> **WHAT YOU HAVE TO DO**
Reproduce the records word for word, from the first line to the line containing "cast written out".

(Dataset entries)
____________
(** * Kuhn poker engine: a shallow embedding of [src/pgx/kuhn_poker.py]

    The engine consists of three pure functions over an immutable [State]
    record: [_init] deals the cards and picks who moves first, [_step]
    applies one action, [_observe] projects a state to the view of one
    player.  The development follows the source function by function.

    Numbers.  [jnp.int8] values are integers [Z] with the wrap-around of the
    cast written out ([Jnp.int8]).  The [float32] rewards only ever hold the
    values -2, -1, 0, 1, 2, on which the operations of the source
    (a store, a product by 2) are exact, so they are integers [Z] here.

    Arrays.  The two-slot arrays ([_cards], [_pot], [rewards]) are pairs, the
    mask and the observation are lists.  Indexing follows [jax.numpy]: a
    negative index counts from the end, a read out of bounds is clamped to the
    nearest slot, an update out of bounds is dropped. *)

From Stdlib Require Import ZArith List Bool Lia.
Import ListNotations.
Open Scope Z_scope.

(** ** The fragment of [jax.numpy] / [jax.lax] used by the engine *)

Module Jnp.

(** [jnp.int8(z)]: two's complement wrap-around into [-128, 127]. *)
Definition int8 (z : Z) : Z := (z + 128) mod 256 - 128.

(** An index [i] into an axis of size [n], negative indices counted from
    the end. *)
Definition norm (n i : Z) : Z := if i <? 0 then i + n else i.

(** [v[i]] on a two-slot array (clamped read). *)
Definition get2 {A : Type} (v : A * A) (i : Z) : A :=
  if norm 2 i <=? 0 then fst v else snd v.

(** [v.at[i].set(x)] on a two-slot array (dropped when out of bounds). *)
Definition set2 {A : Type} (v : A * A) (i : Z) (x : A) : A * A :=
  let j := norm 2 i in
  if j =? 0 then (x, snd v)
  else if j =? 1 then (fst v, x)
  else v.

(** [v.at[i].add(d)] on a two-slot [int8] array. *)
Definition add2 (v : Z * Z) (i d : Z) : Z * Z :=
  let j := norm 2 i in
  if j =? 0 then (int8 (fst v + d), snd v)
  else if j =? 1 then (fst v, int8 (snd v + d))
  else v.

(** [v * k], elementwise. *)
Definition scale2 (v : Z * Z) (k : Z) : Z * Z := (fst v * k, snd v * k).

(** Replace slot [n] of a list; nothing happens past its end. *)
Fixpoint update {A : Type} (l : list A) (n : nat) (x : A) : list A :=
  match l, n with
  | [], _ => []
  | _ :: t, O => x :: t
  | h :: t, S m => h :: update t m x
  end.

(** [l.at[i].set(x)] on a one-dimensional array. *)
Definition at_set {A : Type} (l : list A) (i : Z) (x : A) : list A :=
  let j := norm (Z.of_nat (length l)) i in
  if j <? 0 then l else update l (Z.to_nat j) x.

(** [jnp.zeros(n, dtype=jnp.bool_)]. *)
Definition zeros (n : nat) : list bool := repeat false n.

(** [jax.lax.cond(c, t, f)]; both branches are pure. *)
Definition cond {A : Type} (c : bool) (t f : A) : A := if c then t else f.

(** [jax.lax.switch(index, branches)]: the index is clamped into range. *)
Definition switch {A : Type} (index : Z) (branches : list A) (d : A) : A :=
  let hi := Z.of_nat (length branches) - 1 in
  nth (Z.to_nat (Z.max 0 (Z.min hi index))) branches d.

End Jnp.

Import Jnp.

(** ** Constants and the state record *)

Definition FALSE : bool := false.
Definition TRUE : bool := true.
Definition CALL : Z := 0.
Definition BET : Z := 1.
Definition FOLD : Z := 2.
Definition CHECK : Z := 3.

(** A [jax.random] key: two 32-bit words. *)
Definition KeyArray : Type := (Z * Z)%type.

(** [jax.random.PRNGKey(0)]. *)
Definition PRNGKey0 : KeyArray := (0, 0).

Record State : Type := mkState {
  current_player : Z;
  observation : list (list (list bool));
  rewards : Z * Z;
  terminated : bool;
  truncated : bool;
  legal_action_mask : list bool;
  _rng_key : KeyArray;
  _step_count : Z;
  (* --- Kuhn poker specific --- *)
  _cards : Z * Z;            (* [(player 0),(player 1)] *)
  _last_action : Z;          (* 0(Call)  1(Bet)  2(Fold)  3(Check) *)
  _pot : Z * Z
}.

(** The defaults of the dataclass; [_init] overrides three of them. *)
Definition default_observation : list (list (list bool)) :=
  repeat (repeat (repeat false 2) 8) 8.

(** ** [_get_unit_reward] *)

Definition _get_unit_reward (state : State) : Z * Z :=
  cond (get2 (_cards state) (current_player state)
          >? get2 (_cards state) (int8 (1 - current_player state)))
       (set2 (-1, -1) (current_player state) 1)
       (set2 (-1, -1) (int8 (1 - current_player state)) 1).
(** A configuration that names one endpoint twice. *)
Definition duplicateURLs : list string :=
  ["http://localhost:8081"; "http://localhost:8081"].

(** A client-side network: the first request of the run times out, every
    later one is answered with 200 by the backend on port 8081. *)
Definition sample_Get (k : nat) (url : string) : Response + string :=
  match k with
  | O => inr "timeout"
  | S _ => inl {| StatusCode := 200;
                  Header := {["X-Backend-Server" := ["http://localhost:8081"]]};
                  Body := "body" |}
  end.

(** The header names listed by a [Connection] header that is absent or
    lists nothing, as in the sample responses. *)
Definition no_connection_names (values : list string) : list string := [].

(** A 503 response that carries a hop-by-hop header. *)
Definition sampleResponse5xx : Response :=
  {| StatusCode := 503;
     Header := {["Content-Type" := ["text/html"]; "Keep-Alive" := ["timeout=5"]]};
     Body := "overloaded" |}.

(** The world the start-up loop builds from [urls]. *)
Definition started (urls : list string) : world :=
  match main_addBackends sample_Parse urls world0 with
  | Ok (_, w) => w
  | Abort _ => world0
  end.

(** [w] with every Backend object marked DOWN. *)
Definition all_down (w : world) : world :=
  with_heap (setAlive false <$> heap w) w.

(** A network on which the first exchange of the run fails at transport
    level and every later one is answered with 200. *)
Definition fail_then_succeed (k : nat) (target : url_URL) (r : Request)
  : Response + string :=
  match k with
  | O => inr "connection refused"
  | S _ => inl (sampleResponse 200)
  end.

(** The world after [atomic.StoreUint64(&s.current, c)]. *)
Definition pinned (c : Z) (w : world) : world :=
  with_pool {| backends := backends (serverPool w); current := c |} w.

(** The backend at offset [j] of a scan that starts at index [next]. *)
Definition slot (w : world) (next j : Z) : option ptr :=
  backends (serverPool w) !! Z.to_nat ((next + j) mod poolLen w).
Lemma run_lift {A} (x : outcome A) t o : run (lift x) t o ↔ t = [] ∧ o = x.
Proof. destruct x; simpl; done. Qed.

Lemma every_call_run {A} P (p : prog A) t o :
  every_call P p → run p t o → Forall P t.
Proof.
  revert t. induction p as [a|e|X c h IH]; intros t; simpl.
  - intros _ [-> _]. constructor.
  - intros _ [-> _]. constructor.
  - intros Hall (r & t' & -> & Hrun). destruct (Hall r) as [Hc Hk].
    constructor; [done|]. by eapply IH.
Qed.

Lemma every_call_bind {A B} P (p : prog A) (k : A → prog B) :
  every_call P p → (∀ a, every_call P (k a)) → every_call P (p ≫= k).
Proof.
  intros Hp Hk. induction p as [a|e|X c h IH]; simpl in *; [done|done|].
  intros r. destruct (Hp r) as [Hc Hh]. split; [done|]. by apply IH.
Qed.

Lemma every_call_lift {A} P (x : outcome A) : every_call P (lift x).
Proof. by destruct x. Qed.

Lemma every_call_do {X} P (c : call X) :
  (∀ r, P (Ev c r)) → every_call P (do c).
Proof. intros Hc r. split; [done|]. apply every_call_lift. Qed.

Lemma every_call_try {A} P (p : prog A) :
  every_call P p → every_call P (try p).
Proof.
  induction p as [a|e|X c h IH]; simpl; [done|done|].
  intros Hall r. destruct (Hall r). split; [done|]. by apply IH.
Qed.

(** One statement of a block: a call whose events satisfy the predicate by
    assumption, or a pure step. *)
Ltac statement :=
  apply every_call_bind;
  [first [by apply every_call_do | apply every_call_lift]|intros ?].

(** In a list that starts with events of which none satisfies [P], an event
    that satisfies [P] lies after them. *)
Lemma split_after (P : event → Prop) (a t1 t2 b : list event) ev :
  Forall (λ x, ¬ P x) a → P ev → t1 ++ ev :: t2 = a ++ b →
  ∃ b1, t1 = a ++ b1 ∧ b = b1 ++ ev :: t2.
Proof.
  revert t1. induction a as [|x a IH]; intros t1 Hq Hev Heq.
  - by exists t1.
  - apply Forall_cons in Hq as [Hx Hq]. destruct t1 as [|y t1]; simpl in Heq.
    + by simplify_eq.
    + injection Heq as -> Heq.
      destruct (IH t1 Hq Hev Heq) as (b1 & -> & ->). by exists b1.
Qed.
(** Lines 137-139, when another language is selected. *)
Lemma main_language_change (kb : KnowledgeBase) (vi : VoiceInput)
    (vo : VoiceOutput) (ui : Widgets) (w : World) :
  selectbox ui <> language (session w) ->
  main kb vi vo ui w =
    (Raise RerunException,
     {| session := with_language (session w) (selectbox ui);
        threads := threads w;
        log := log w ++ [StTitle (lit "OORT DH Africa Assistant");
                         StImage (lit "oort_logo.svg");
                         StSelectbox (language (session w));
                         SetLanguage (selectbox ui);
                         StRerun] |}).
Proof.
  intros Hsel.
  assert (Hb : Language_eqb (selectbox ui) (language (session w)) = false).
  { destruct (Language_eqb (selectbox ui) (language (session w))) eqn:E;
      [apply Language_eqb_eq in E; contradiction|reflexivity]. }
  unfold main, sidebar. cbv [bind emit get_session].
  cbn [session threads log fst snd]. rewrite Hb. cbn [negb].
  cbv [set_language st_rerun bind get_session put_session emit raise].
  cbn [session threads log fst snd]. unfold with_language.
  now rewrite <- !app_assoc.
Qed.

(** X11: when the selected language is not the session's, [main] stores it
    and reruns at once: the rest of the script does not run in this cycle,
    so the history, the started threads, the recording flag and a staged
    transcript are left as they are, and a submitted text is not processed. *)
Theorem X11_language_change_reruns_at_once
    (kb : KnowledgeBase) (vi : VoiceInput) (vo : VoiceOutput)
    (ui : Widgets) (w : World) :
  selectbox ui <> language (session w) ->
  fst (main kb vi vo ui w) = Raise RerunException /\
  session (snd (main kb vi vo ui w)) = with_language (session w) (selectbox ui) /\
  threads (snd (main kb vi vo ui w)) = threads w /\
  exists evs,
    log (snd (main kb vi vo ui w)) = log w ++ evs /\
    count is_clear evs = 0 /\
    count is_kb_query evs = 0 /\
    count is_rerun evs = 1.
Proof.
  intros Hsel. rewrite (@main_language_change kb vi vo ui w Hsel). simpl.
  repeat split. eexists. split; [reflexivity|]. repeat split.
Qed.
(** * trex_capture: the console's live capture monitor

    A shallow embedding of
    [scripts/automation/trex_control_plane/stl/console/trex_capture.py]:
    the monitor writers (stdout and named pipe), the [CaptureMonitor] object
    with its worker thread, and the [CaptureManager] that owns at most one
    monitor.

    Python objects are records, attributes that may be [None] or not yet
    assigned are options, exceptions are values of [exn], and every method is
    a computation in a small state-and-exception monad that also collects the
    calls made to the outside world (logger, operating system, RPC client,
    command lock) as a list of events.  What the outside world answers is
    given to each method as an explicit environment record. *)

From Stdlib Require Import ZArith String List Bool Lia.
From stdpp Require Import base decidable gmap strings pretty.
Import ListNotations.

Local Open Scope string_scope.
Local Open Scope list_scope.
Local Open Scope Z_scope.

(** ** Exceptions and results *)

(** The exception classes the module tells apart: [STLError] (the only one
    the console reports as a monitor error), [KeyboardInterrupt] (not a
    subclass of [Exception]), [OSError], and any other subclass of
    [Exception], kept with its class name (binascii.Error, RuntimeError,
    AttributeError, ...). *)
Inductive exn : Type :=
| STLError (msg : string)
| KeyboardInterrupt
| OSError (msg : string)
| Exception (cls msg : string).

(** [isinstance(e, Exception)] *)
Definition is_Exception (e : exn) : bool :=
  match e with
  | KeyboardInterrupt => false
  | _ => true
  end.


(** [str(e)] *)
Definition exn_str (e : exn) : string :=
  match e with
  | STLError m => m
  | KeyboardInterrupt => EmptyString
  | OSError m => m
  | Exception _ m => m
  end.

Inductive result (A : Type) : Type :=
| Ok (a : A)
| Raise (e : exn).
Arguments Ok {A} a.
Arguments Raise {A} e.

(** ** Captured packets, as the fetch RPC returns them *)

(** A Python float.  The model gives every float an integer for a name and
    never computes on it: what the program computes with floats is left to
    the library interface below. *)
Definition pyfloat : Type := Z.
Lemma resolve_all_cached now results translateIndex items unique st ev :
  NoDup (Item.key <$> unique) →
  ev ∈ (resolve_all now results translateIndex items unique st).2 →
  truthy ev.2 = true →
  let st' := (resolve_all now results translateIndex items unique st).1 in
  ∃ it, it ∈ items ∧ ev.1 ∈ Item.resolvers it
        ∧ JSMap.get (Item.key it) (_inMemoryCache st') = Some ev.2
        ∧ _persistentCache st' !! Item.key it = Some (Entry.mk ev.2 now).
Proof.
  revert st. induction unique as [|u rest IH]; intros st Hnd Hev Hx.
  { by apply elem_of_nil in Hev. }
  rewrite fmap_cons in Hnd. apply NoDup_cons in Hnd as [Hu Hnd].
  rewrite resolve_all_cons in Hev |- *.
  pose proof (resolve_one_cached now results translateIndex items u st ev)
    as Hone.
  pose proof (resolve_one_values now results translateIndex items u st ev)
    as Hval.
  destruct (resolve_one now results translateIndex items u st)
    as [st1 evs1].
  pose proof (resolve_all_writes (λ _, True)
                (λ k, k ∈ Item.key <$> rest) now results translateIndex
                items rest st1) as Hw.
  specialize (IH st1 Hnd).
  destruct (resolve_all now results translateIndex items rest st1)
    as [st2 evs2].
  cbn [fst snd] in *. apply elem_of_app in Hev as [Hev|Hev].
  - destruct (Hval Hev) as (_ & it & Hit & Hkey & Hr).
    destruct (Hone Hev Hx) as [Hf Hm].
    exists it. split; [done|]. split; [done|]. rewrite Hkey.
    destruct (writes_other_key _ _ _ _ _ (Item.key u)
                (Hw ltac:(intros u' Hu'; by apply list_elem_of_fmap_2)
                    ltac:(done)) Hu) as [-> ->].
    done.
  - by apply IH.
Qed.

Lemma flush_group_cached fetch now target items st ev :
  ev ∈ (flush_group fetch now (target, items) st).1.2 →
  truthy ev.2 = true →
  let st' := (flush_group fetch now (target, items) st).1.1 in
  _saveTimer st' = true
  ∧ ∃ it, it ∈ items ∧ ev.1 ∈ Item.resolvers it
          ∧ JSMap.get (Item.key it) (_inMemoryCache st') = Some ev.2
          ∧ _persistentCache st' !! Item.key it = Some (Entry.mk ev.2 now).
Proof.
  rewrite flush_group_eq. cbn zeta.
  destruct (recheck (dedupe ∅ items) st) as [[st1 tt] ti].
  pose proof (resolve_all_cached now (group_results fetch st1 target tt) ti
                items (dedupe ∅ items) st1 ev) as Hc.
  destruct (resolve_all now _ ti items (dedupe ∅ items) st1) as [st2 evs].
  cbn [fst snd] in *. intros Hev Hx.
  destruct (arm_caches st2) as (-> & -> & ->). split; [done|].
  apply Hc; [apply dedupe_keys|done..].
Qed.

Lemma flush_group_saveTimer fetch now g st :
  _saveTimer (flush_group fetch now g st).1.1 = true.
Proof.
  destruct g as [target items]. rewrite flush_group_eq. cbn zeta.
  destruct (recheck (dedupe ∅ items) st) as [[st1 tt] ti].
  destruct (resolve_all now _ ti items (dedupe ∅ items) st1) as [st2 evs].
  apply arm_caches.
Qed.

Lemma flush_groups_saveTimer fetch now groups st :
  groups ≠ [] ∨ _saveTimer st = true →
  _saveTimer (flush_groups fetch now groups st).1.1 = true.
Proof.
  revert st. induction groups as [|g rest IH]; intros st Hs.
  { by destruct Hs. }
  rewrite flush_groups_cons.
  pose proof (flush_group_saveTimer fetch now g st) as Hg.
  destruct (flush_group fetch now g st) as [[st1 evs1] calls1].
  specialize (IH st1 (or_intror Hg)).
  by destruct (flush_groups fetch now rest st1) as [[st2 evs2] calls2].
Qed.

Lemma flush_groups_cached fetch now groups st ev :
  NoDup (Item.key <$> (groups ≫= snd)) →
  ev ∈ (flush_groups fetch now groups st).1.2 →
  truthy ev.2 = true →
  let st' := (flush_groups fetch now groups st).1.1 in
  ∃ it, it ∈ groups ≫= snd ∧ ev.1 ∈ Item.resolvers it
        ∧ JSMap.get (Item.key it) (_inMemoryCache st') = Some ev.2
        ∧ _persistentCache st' !! Item.key it = Some (Entry.mk ev.2 now).
Proof.
  revert st. induction groups as [|[target items] rest IH];
    intros st Hnd Hev Hx.
  { by apply elem_of_nil in Hev. }
  rewrite bind_cons in Hnd |- *. cbn [snd] in Hnd |- *.
  rewrite fmap_app in Hnd. apply NoDup_app in Hnd as (_ & Hdisj & Hnd).
  rewrite flush_groups_cons in Hev |- *.
  pose proof (flush_group_cached fetch now target items st ev) as Hone.
  destruct (flush_group fetch now (target, items) st)
    as [[st1 evs1] calls1].
  pose proof (flush_groups_writes (λ _, True)
                (λ k, k ∈ Item.key <$> (rest ≫= snd)) fetch now rest st1)
    as Hw.
  specialize (IH st1 Hnd).
  destruct (flush_groups fetch now rest st1) as [[st2 evs2] calls2].
  cbn [fst snd] in *. apply elem_of_app in Hev as [Hev|Hev].
  - destruct (Hone Hev Hx) as (_ & it & Hit & Hr & Hf & Hm).
    exists it. split; [apply elem_of_app; by left|]. split; [done|].
    assert (Hk : Item.key it ∉ Item.key <$> (rest ≫= snd)).
    { apply Hdisj. by apply list_elem_of_fmap_2. }
    destruct (writes_other_key _ _ _ _ _ (Item.key it)
                (Hw ltac:(intros g it' Hg Hit';
                          apply list_elem_of_fmap_2, list_elem_of_bind;
                          by exists g)
                    ltac:(done)) Hk) as [-> ->].
    done.
  - destruct (IH Hev Hx) as (it & Hit & Hrest).
    exists it. split; [apply elem_of_app; by right|done].
Qed.

Lemma flush_cached fetch now st ev :
  NoDup (pendingRequests st).*1 →
  ev ∈ (flushPendingRequests fetch now st).1.2 →
  truthy ev.2 = true →
  let st' := (flushPendingRequests fetch now st).1.1 in
  ∃ k e, (k, e) ∈ pendingRequests st ∧ ev.1 ∈ Pending.resolvers e
         ∧ JSMap.get k (_inMemoryCache st') = Some ev.2
         ∧ _persistentCache st' !! k = Some (Entry.mk ev.2 now).
Proof.
  unfold flushPendingRequests. intros Hnd.
  destruct (pendingRequests st) as [|kv p] eqn:Hp.
  { intros Hev. by apply elem_of_nil in Hev. }
  rewrite <- Hp in *. intros Hev Hx. cbn zeta.
  assert (Hperm : group_by_target (pendingRequests st) ≫= snd
                  ≡ₚ to_item <$> pendingRequests st)
    by apply group_by_target_perm.
  destruct (flush_groups_cached fetch now
              (group_by_target (pendingRequests st))
              (with_pendingRequests [] st) ev)
    as (it & Hit & Hr & Hf & Hm); [|done..|].
  { rewrite Hperm, <- list_fmap_compose. exact Hnd. }
  rewrite Hperm in Hit. apply list_elem_of_fmap in Hit as ([k e] & -> & Hkv).
  by exists k, e.
Qed.

Lemma flush_saveTimer fetch now st :
  pendingRequests st ≠ [] →
  _saveTimer (flushPendingRequests fetch now st).1.1 = true.
Proof.
  unfold flushPendingRequests. intros Hne.
  destruct (pendingRequests st) as [|kv p] eqn:Hp; [done|].
  apply flush_groups_saveTimer. left. intros Hnil.
  pose proof (group_by_target_perm (kv :: p)) as Hperm.
  rewrite Hnil in Hperm. by apply Permutation_nil_cons in Hperm.
Qed.

(** X12. Every non-empty answer of a flush is cached: when a resolver is
    called with a non-empty value, that value is afterwards in the fast
    tier and in the mirror, stamped with the time of the flush, under
    the key of the pending request the resolver belonged to; and a flush
    of a non-empty pending map leaves the persistence timer armed. *)
Theorem flush_answers_cached (fetch : request → response) (now : Z)
    (st : state) (ev : event) :
  NoDup (pendingRequests st).*1 →
  ev ∈ (flushPendingRequests fetch now st).1.2 →
  truthy ev.2 = true →
  let st' := (flushPendingRequests fetch now st).1.1 in
  _saveTimer st' = true
  ∧ ∃ k e, (k, e) ∈ pendingRequests st ∧ ev.1 ∈ Pending.resolvers e
           ∧ JSMap.get k (_inMemoryCache st') = Some ev.2
           ∧ _persistentCache st' !! k = Some (Entry.mk ev.2 now).
Proof.
  intros Hnd Hev Hx st'. split; [|by apply flush_cached].
  apply flush_saveTimer. intros Hp. unfold flushPendingRequests in Hev.
  rewrite Hp in Hev. by apply elem_of_nil in Hev.
Qed.

Lemma flush_answers_cached_witness :
  let st' := (flushPendingRequests echo_public 5 asked).1.1 in
  _saveTimer st' = true
  ∧ ∃ k e, (k, e) ∈ pendingRequests asked
           ∧ (1%nat, JStr "<shalom").1 ∈ Pending.resolvers e
           ∧ JSMap.get k (_inMemoryCache st') = Some (1%nat, JStr "<shalom").2
           ∧ _persistentCache st' !! k
             = Some (Entry.mk (1%nat, JStr "<shalom").2 5).
Proof.
  apply (flush_answers_cached echo_public 5 asked (1%nat, JStr "<shalom")).
  - apply (bool_decide_unpack _). by vm_compute.
  - vm_compute. apply elem_of_cons. by left.
  - reflexivity.
Defined.

(** * The options page *)

Lemma options_purge_loop_cons ttl now k keys cache removed :
  options_purge_loop ttl now (k :: keys) cache removed
  = if stored_test ttl now (cache !! k)
    then options_purge_loop ttl now keys (delete k cache) (S removed)
    else options_purge_loop ttl now keys cache removed.
Proof. reflexivity. Qed.

Lemma stored_test_true ttl now o :
  stored_test ttl now o = true
  ↔ ∃ v t, o = Some (RawObject v (Some t)) ∧ t ≠ 0
           ∧ isExpired ttl now t.
Proof.
  unfold stored_test, isExpired. rewrite andb_true_iff, !Z.ltb_lt. split.
  - intros [Httl Hexp]. destruct o as [[s|v [t|]|]|]; cbn in Hexp; try lia.
    destruct (t =? 0) eqn:Ht; [lia|]. apply Z.eqb_neq in Ht.
    exists v, t. split; [done|]. split; [done|]. lia.
  - intros (v & t & -> & Ht & Httl & Hexp). cbn.
    apply Z.eqb_neq in Ht. rewrite Ht. lia.
Qed.

Lemma stored_test_None ttl now : stored_test ttl now None = false.
Proof.
  apply not_true_is_false. rewrite stored_test_true. by intros (? & ? & ? & _).
Qed.

Lemma stored_test_to_raw ttl now (o : option entry) :
  stored_test ttl now (to_raw <$> o) = purge_test ttl now o.
Proof. by destruct o. Qed.

Lemma options_purge_loop_lookup ttl now keys cache removed k :
  (options_purge_loop ttl now keys cache removed).1 !! k
  = if decide (k ∈ keys)
    then (if stored_test ttl now (cache !! k) then None else cache !! k)
    else cache !! k.
Proof.
  revert cache removed. induction keys as [|k0 keys IH]; intros cache removed.
  - destruct (decide (k ∈ [])) as [Hin|]; [by apply elem_of_nil in Hin|done].
  - rewrite options_purge_loop_cons.
    destruct (decide (k = k0)) as [->|Hne].
    + rewrite (decide_True (P := k0 ∈ k0 :: keys))
        by (apply elem_of_cons; by left).
      destruct (stored_test ttl now (cache !! k0)) eqn:Htest; rewrite IH.
      * rewrite lookup_delete_eq, stored_test_None. by destruct (decide _).
      * rewrite Htest. by destruct (decide _).
    + assert (Hiff : k ∈ k0 :: keys ↔ k ∈ keys).
      { rewrite elem_of_cons. split; [intros [?|?]; [congruence|done] | by right]. }
      destruct (stored_test ttl now (cache !! k0)); rewrite IH.
      * rewrite lookup_delete_ne by done.
        destruct (decide (k ∈ keys)), (decide (k ∈ k0 :: keys)); tauto || done.
      * destruct (decide (k ∈ keys)), (decide (k ∈ k0 :: keys)); tauto || done.
Qed.

Lemma options_purge_loop_count ttl now keys cache removed :
  ((options_purge_loop ttl now keys cache removed).2
   + size (options_purge_loop ttl now keys cache removed).1
   = removed + size cache)%nat.
Proof.
  revert cache removed. induction keys as [|k keys IH]; intros cache removed.
  - done.
  - rewrite options_purge_loop_cons.
    destruct (stored_test ttl now (cache !! k)) eqn:Htest; [|apply IH].
    rewrite IH. destruct (cache !! k) as [e|] eqn:Hk.
    + rewrite map_size_delete, Hk.
      assert (size cache ≠ 0%nat); [|lia].
      intros Hz. apply map_size_empty_inv in Hz. by rewrite Hz in Hk.
    + by rewrite stored_test_None in Htest.
Qed.

Lemma options_purge_lookup ttl now (cache : gmap string raw_entry) k :
  (options_purge_loop ttl now (map_to_list cache).*1 cache 0).1 !! k
  = if stored_test ttl now (cache !! k) then None else cache !! k.
Proof.
  rewrite options_purge_loop_lookup.
  destruct (decide _) as [|Hnot]; [done|].
  destruct (cache !! k) as [e|] eqn:Hk; [|by rewrite stored_test_None].
  destruct Hnot. apply list_elem_of_fmap. exists (k, e).
  split; [done|]. by apply elem_of_map_to_list.
Qed.

(** X13. On a blob the worker wrote, the purge of the options page and
    the [purgeExpired] message of the worker agree: under the same TTL
    and at the same time the page writes back exactly the worker's purged
    mirror and reports the same count. *)
Theorem options_purge_agrees (st : state) (r : storage) (field : option Z)
    (now : Z) :
  translationCache r = Some (to_raw <$> _persistentCache st) →
  cacheTTLDays r = Some (CACHE_TTL_DAYS st) →
  purgeExpiredCache (Some r) field now
  = Some (to_raw <$> _persistentCache (purgeExpired now st).1,
          (purgeExpired now st).2).
Proof.
  intros Hblob Httl. unfold purgeExpiredCache. rewrite Hblob, Httl.
  cbn [default id]. f_equal.
  set (ttl := CACHE_TTL_DAYS st). set (cache := _persistentCache st).
  pose proof (options_purge_loop_count ttl now
                (map_to_list (to_raw <$> cache)).*1 (to_raw <$> cache) 0)
    as Hcount.
  pose proof (λ k, options_purge_lookup ttl now (to_raw <$> cache) k)
    as Hlookup.
  destruct (options_purge_loop _ _ _ _ _) as [blob removed].
  cbn [fst snd] in *.
  assert (Hblob' : blob = to_raw <$> _persistentCache (purgeExpired now st).1).
  { apply map_eq. intros k. rewrite Hlookup, !lookup_fmap.
    rewrite stored_test_to_raw, purgeExpired_lookup. fold ttl cache.
    by destruct (purge_test ttl now (cache !! k)). }
  f_equal; [done|].
  pose proof (purge_loop_count (CACHE_TTL_DAYS st) now
                (map_to_list (_persistentCache st)).*1 (_persistentCache st) 0)
    as Hcount'.
  rewrite <- purgeExpired_cache, <- purgeExpired_removed in Hcount'.
  rewrite Hblob', !map_size_fmap in Hcount. subst ttl cache. lia.
Qed.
____________
> **RESPONSE BELOW**
(** * Kuhn poker engine: a shallow embedding of [src/pgx/kuhn_poker.py]

    The engine consists of three pure functions over an immutable [State]
    record: [_init] deals the cards and picks who moves first, [_step]
    applies one action, [_observe] projects a state to the view of one
    player.  The development follows the source function by function.

    Numbers.  [jnp.int8] values are integers [Z] with the wrap-around of the
    cast written out ([Jnp.int8]).  The [float32] rewards only ever hold the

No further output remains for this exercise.